(TASK INSTRUCTIONS): Where the records below reach the line containing "replace (Z.to_nat (o", start transcribing, and end with the line containing "Lemma take_slice (b", exactly and with nothing else added.

(Source records)
(* ===== verification/DurableFile.v ===== *)
(** * Positional files and fault injection

    Models src/crates/dodb-storage/src/durable_file.rs and fault.rs: the traits
    [DurableFile] and [FaultInjector] as type classes, and the two loops that the
    WAL and the store build on [read_at] and [write_at].  [read_at] returns the
    bytes it placed in the buffer, so the count is their length.  The laws
    [DurableFileSpec] are the trait's documented contract: short counts are
    allowed, nothing else of the file changes, and writes are volatile until a sync
    succeeds. *)

From S2P Require Import Prelude Wp Key Core.

Module DurableFile.
Import Core.

Class DurableFile (F : Type) : Type := {
  read_at : Z → Z → St F Error bytes;
  write_at : Z → bytes → St F Error Z;
  file_len : F → result Z;
  set_len : Z → St F Error unit;
  sync_data : St F Error unit;
  sync_all : St F Error unit;
}.

Definition is_empty `{DurableFile F} (f : F) : result bool :=
  n ← file_len f; Ok (n =? 0).

(** [Option<&mut dyn FaultInjector>]: [hit] on the wrapped injector, nothing when
    there is none. *)
Class FaultInjector (J : Type) : Type := injector_hit : string → St J Error unit.

Definition hit `{FaultInjector J} (point : string) : St (option J) Error unit :=
  λ i, match i with
       | None => (Ok tt, None)
       | Some j => let '(r, j') := injector_hit point j in (r, Some j')
       end.

(** An injector that is never there. *)
#[global] Instance no_injector : FaultInjector Empty_set := λ _ i, match i with end.

(** [.map_err(..)] on an operation. *)
Definition map_err_st {S A} (g : Error → Error) (m : St S Error A) : St S Error A :=
  λ s, let '(r, s') := m s in (map_err g r, s').

(** ** The complete-read and complete-write loops

    [add] is the offset arithmetic of the caller (checked in the WAL, plain in the
    store) and [eof] and [zero] its errors for a zero count. *)
Section loops.
Context `{DurableFile F} (add : Z → Z → result Z).

Fixpoint read_loop (eof : Error) (fuel : nat) (offset length : Z) (buffer : bytes) :
    St F Error bytes :=
  match fuel with
  | O => lift_r (Stuck OutOfFuel)
  | S fuel' =>
      if len buffer <? length then
        o ← lift_r (add offset (len buffer));
        chunk ← read_at o (length - len buffer);
        if len chunk =? 0 then throw eof
        else read_loop eof fuel' offset length (buffer ++ chunk)
      else mret buffer
  end.

Fixpoint write_loop (zero : Error) (fuel : nat) (offset position : Z) (data : bytes) :
    St F Error unit :=
  match fuel with
  | O => lift_r (Stuck OutOfFuel)
  | S fuel' =>
      if position <? len data then
        o ← lift_r (add offset position);
        count ← write_at o (data.[position; len data));
        if count =? 0 then throw zero
        else write_loop zero fuel' offset (position + count) data
      else mret tt
  end.
End loops.

(** [offset.checked_add(position)] with the caller's error. *)
Definition checked_offset (e : Error) (offset position : Z) : result Z :=
  ok_or (checked_add offset position) e.

(** [offset + position], which panics on overflow. *)
Definition plain_offset (offset position : Z) : result Z :=
  match checked_add offset position with Some o => Ok o | None => Stuck Panicked end.

(** ** The contract of a file *)

(** [b] after a write of [s] at an offset [o] that is not past its end. *)
Definition write_bytes (b : bytes) (o : Z) (s : bytes) : bytes :=
  take (Z.to_nat o) b ++ s ++ drop (Z.to_nat (o + len s)) b.

(** [set_len]: truncated, or extended with zeros. *)
Definition resize (b : bytes) (n : Z) : bytes := take (Z.to_nat n) b ++ zeros (n - len b).

Class DurableFileSpec (F : Type) `{DurableFile F} : Type := {
  volatile : F → bytes;
  durable : F → bytes;
  (** no fault is going to happen *)
  reliable : F → Prop;

  read_at_spec f o n : 0 ≤ o → 0 ≤ n →
    wp (read_at o n)
      (λ b f', volatile f' = volatile f ∧ durable f' = durable f ∧ (reliable f → reliable f') ∧
         len b ≤ n ∧ b = (volatile f).[o; o + len b) ∧
         (reliable f → 0 < n → o < len (volatile f) → 0 < len b))
      (λ _ f', volatile f' = volatile f ∧ durable f' = durable f ∧ ¬ reliable f) f;
  write_at_spec f o s : 0 ≤ o ≤ len (volatile f) →
    wp (write_at o s)
      (λ c f', 0 ≤ c ≤ len s ∧ volatile f' = write_bytes (volatile f) o (s.[0; c)) ∧
         durable f' = durable f ∧ (reliable f → reliable f') ∧ (reliable f → s ≠ [] → 0 < c))
      (λ _ f', volatile f' = volatile f ∧ durable f' = durable f ∧
         (reliable f → U64_MAX < o + len s)) f;
  file_len_spec f :
    match file_len f with
    | Ok n => n = len (volatile f)
    | Err _ => ¬ reliable f
    | Stuck _ => False
    end;
  set_len_spec f n : 0 ≤ n →
    wp (set_len n)
      (λ _ f', volatile f' = resize (volatile f) n ∧ durable f' = durable f ∧
         (reliable f → reliable f'))
      (λ _ f', volatile f' = volatile f ∧ durable f' = durable f ∧ ¬ reliable f) f;
  sync_data_spec f :
    wp sync_data
      (λ _ f', volatile f' = volatile f ∧ durable f' = volatile f ∧ (reliable f → reliable f'))
      (λ _ f', volatile f' = volatile f ∧ durable f' = durable f ∧ ¬ reliable f) f;
  sync_all_spec f :
    wp sync_all
      (λ _ f', volatile f' = volatile f ∧ durable f' = volatile f ∧ (reliable f → reliable f'))
      (λ _ f', volatile f' = volatile f ∧ durable f' = durable f ∧ ¬ reliable f) f;
}.

(** The file is as it was, with no fault added. *)
Definition same_file `{DurableFileSpec F} (f f' : F) : Prop :=
  volatile f' = volatile f ∧ durable f' = durable f ∧ (reliable f → reliable f').

#[global] Instance same_file_preorder `{DurableFileSpec F} : PreOrder same_file.
Proof.
  split; [intros x; by split_and!|]. intros x y z (H1 & H2 & H3) (H4 & H5 & H6).
  split_and!; [congruence..|auto].
Qed.

(** ** Lemmas *)

Lemma write_bytes_append b s : write_bytes b (len b) s = b ++ s.
Proof.
  unfold write_bytes, len. rewrite Nat2Z.id, take_ge, drop_ge by lia. by rewrite app_nil_r.
Qed.
Lemma write_bytes_nil b o : write_bytes b o [] = b.
Proof. unfold write_bytes. rewrite len_nil, Z.add_0_r. simpl. apply take_drop. Qed.
Lemma len_write_bytes b o s :
  0 ≤ o ≤ len b → len (write_bytes b o s) = Z.max (len b) (o + len s).
Proof.
  unfold write_bytes. intros. rewrite !len_app. unfold len in *.
  rewrite length_take, length_drop. lia.
Qed.
Lemma write_bytes_app b o s t :
  0 ≤ o ≤ len b → write_bytes (write_bytes b o s) (o + len s) t = write_bytes b o (s ++ t).
Proof.
  unfold write_bytes. intros. rewrite len_app.
  assert (Hs : Z.to_nat (o + len s) = (length (take (Z.to_nat o) b ++ s))%nat)
    by (rewrite length_app, length_take; unfold len in *; lia).
  rewrite (app_assoc _ s), take_app_ge by lia.
  replace (Z.to_nat (o + len s) - length (take (Z.to_nat o) b ++ s))%nat with 0%nat by lia.
  rewrite take_0, app_nil_r, <-!app_assoc. f_equal. f_equal. f_equal.
  rewrite app_assoc, drop_app_ge by (unfold len in *; lia).
  rewrite drop_drop. f_equal. unfold len in *. lia.
Qed.

Lemma take_slice (b : bytes) c : b.[0; c) = take (Z.to_nat c) b.
Proof. unfold slice. by rewrite Z.sub_0_r, drop_0. Qed.

Lemma wp_map_err {S A} (g : Error → Error) (m : St S Error A) Q X s :
  wp m Q (λ e, X (g e)) s → wp (map_err_st g m) Q X s.
Proof. unfold wp, map_err_st. by destruct (m s) as [[a|e|k] s']. Qed.

(** A point of the fault injector: it may fail only when there is an injector. *)
Class FaultInjectorSpec (J : Type) `{FaultInjector J} : Prop :=
  injector_returns : ∀ point (j : J), returns (injector_hit point j).1.
#[global] Instance no_injector_spec : FaultInjectorSpec Empty_set.
Proof. by intros point []. Qed.

Lemma wp_hit `{FaultInjectorSpec J} point (j : option J) Q (X : Error → option J → Prop) :
  (∀ j', (j = None → j' = None) → Q tt j') → (∀ e j', j ≠ None → X e j') → wp (hit point) Q X j.
Proof.
  unfold wp, hit. intros HQ HX. destruct j as [k|]; [|by apply HQ].
  pose proof (injector_returns point k) as Hr.
  destruct (injector_hit point k) as [[[]|e|?] k']; [by apply HQ|by apply HX|done].
Qed.

(** The offsets the loops compute: the sum, or the caller's overflow error. *)
Definition offsets_ok (add : Z → Z → result Z) (offset n : Z) : Prop :=
  ∀ p, 0 ≤ p < n →
    add offset p = Ok (offset + p) ∨ (∃ e, add offset p = Err e) ∧ U64_MAX < offset + p.

Lemma checked_offset_ok e offset n : offsets_ok (checked_offset e) offset n.
Proof.
  intros p _. unfold checked_offset, checked_add.
  destruct (Z.leb_spec (offset + p) U64_MAX); simpl; eauto.
Qed.
Lemma plain_offset_ok offset n : offset + n ≤ U64_MAX + 1 → offsets_ok plain_offset offset n.
Proof. intros Hn p Hp. left. unfold plain_offset. by rewrite checked_add_ok by lia. Qed.

Section loop_specs.
Context `{FS : DurableFileSpec F} (add : Z → Z → result Z).

Lemma read_loop_spec eof fuel offset n buffer f :
  0 ≤ offset → 0 ≤ n → offsets_ok add offset n → len buffer ≤ n →
  buffer = (volatile f).[offset; offset + len buffer) → n - len buffer < Z.of_nat fuel →
  wp (read_loop add eof fuel offset n buffer)
    (λ b f', same_file f f' ∧ len b = n ∧ b = (volatile f).[offset; offset + n))
    (λ _ f', same_file f f' ∧ (reliable f → len (volatile f) < offset + n ∨ U64_MAX < offset + n)) f.
Proof.
  intros Ho Hn Hadd. revert buffer f. induction fuel as [|fuel IH]; intros buffer f Hb Hbuf Hf.
  { pose_len_nonneg. lia. }
  cbn [read_loop]. destruct (Z.ltb_spec (len buffer) n) as [Hlt|Hge]; last first.
  { apply wp_ret. split; [done|]. assert (len buffer = n) as <- by lia. done. }
  pose proof (len_nonneg buffer). apply wp_bind, wp_lift.
  destruct (Hadd (len buffer)) as [->|[[e ->] Hov]]; [lia| |split; [done|lia]].
  apply wp_bind. wp_use (read_at_spec f (offset + len buffer) (n - len buffer)); [lia|lia| |].
  2: { intros e f' (Hv & Hd & Hr). split; [split_and!; [done..|tauto]|]. tauto. }
  cbv beta. intros chunk f' (Hv & Hd & Hr & Hlc & Hc & Hpos).
  destruct (Z.eqb_spec (len chunk) 0) as [Hz|Hz].
  { apply wp_throw. split; [by split_and!|]. intros Hrel. left.
    destruct (Z.lt_ge_cases (offset + len buffer) (len (volatile f))) as [?|?]; [|lia].
    specialize (Hpos Hrel ltac:(lia) ltac:(lia)). lia. }
  pose proof (len_nonneg chunk).
  wp_use (IH (buffer ++ chunk) f').
  - rewrite len_app. lia.
  - rewrite Hv, len_app, Z.add_assoc.
    rewrite (slice_split _ offset (offset + len buffer)) by lia. by rewrite <-Hbuf, <-Hc.
  - rewrite len_app. lia.
  - intros b f'' (Hs & Hlb & Hb'). rewrite Hv in Hb'. split_and!; [|done..].
    etrans; [|exact Hs]. by split_and!.
  - intros e f'' [Hs R]. rewrite Hv in R. split; [|auto]. etrans; [|exact Hs]. by split_and!.
Qed.

Lemma write_loop_spec zero fuel offset position data f b0 :
  0 ≤ offset ≤ len b0 → offsets_ok add offset (len data) → 0 ≤ position ≤ len data →
  volatile f = write_bytes b0 offset (data.[0; position)) →
  len data - position < Z.of_nat fuel →
  wp (write_loop add zero fuel offset position data)
    (λ _ f', volatile f' = write_bytes b0 offset data ∧ durable f' = durable f ∧
       (reliable f → reliable f'))
    (λ _ f', (∃ c, 0 ≤ c ≤ len data ∧ volatile f' = write_bytes b0 offset (data.[0; c))) ∧
       durable f' = durable f ∧ (reliable f → U64_MAX < offset + len data)) f.
Proof.
  intros Ho Hadd. revert position f. induction fuel as [|fuel IH]; intros position f Hp Hv Hf; [lia|].
  cbn [write_loop]. destruct (Z.ltb_spec position (len data)) as [Hlt|Hge]; last first.
  { apply wp_ret. assert (position = len data) as -> by lia.
    rewrite slice_full in Hv by lia. by split_and!. }
  apply wp_bind, wp_lift. destruct (Hadd position) as [->|[[e ->] Hov]]; [lia| |].
  2: { split_and!; [by exists position|done|lia]. }
  assert (Hl : len (data.[0; position)) = position) by (rewrite len_slice; lia).
  apply wp_bind. wp_use (write_at_spec f (offset + position) (data.[position; len data))).
  - rewrite Hv, len_write_bytes by lia. lia.
  - intros c f' (Hc & Hv' & Hd & Hr & Hpos). rewrite len_slice in Hc by lia.
    assert (Hv2 : volatile f' = write_bytes b0 offset (data.[0; position + c))).
    { rewrite Hv', Hv. replace (offset + position) with (offset + len (data.[0; position))) by lia.
      rewrite write_bytes_app by done. f_equal.
      rewrite slice_slice by lia. rewrite (slice_split data 0 position (position + c)) by lia.
      by rewrite Z.add_0_r. }
    destruct (Z.eqb_spec c 0) as [->|Hcz].
    + apply wp_throw. rewrite Z.add_0_r in Hv2. split_and!; [eauto|done|]. intros Hrel. exfalso.
      specialize (Hpos Hrel). assert (data.[position; len data) ≠ []) as Hne; [|specialize (Hpos Hne); lia].
      intros Hnil. assert (HL : len (data.[position; len data)) = len data - position) by (rewrite len_slice; lia).
      rewrite Hnil, len_nil in HL. lia.
    + wp_use (IH (position + c) f'); [lia|done|lia| |].
      * intros u f'' (R1 & R2 & R3). split_and!; [done|congruence|auto].
      * intros e f'' (R1 & R2 & R3). split_and!; [done|congruence|auto].
  - intros e f' (R1 & R2 & R3). split_and!; [exists position; by rewrite R1|done|].
    intros Hrel. specialize (R3 Hrel). rewrite len_slice in R3 by lia. lia.
Qed.
End loop_specs.

#[global] Arguments write_bytes : simpl never.
#[global] Arguments resize : simpl never.

End DurableFile.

(ANSWER TO THIS TASK):
  replace (Z.to_nat (o + len s) - length (take (Z.to_nat o) b ++ s))%nat with 0%nat by lia.
  rewrite take_0, app_nil_r, <-!app_assoc. f_equal. f_equal. f_equal.
  rewrite app_assoc, drop_app_ge by (unfold len in *; lia).
  rewrite drop_drop. f_equal. unfold len in *. lia.
Qed.

Lemma take_slice (b : bytes) c : b.[0; c) = take (Z.to_nat c) b.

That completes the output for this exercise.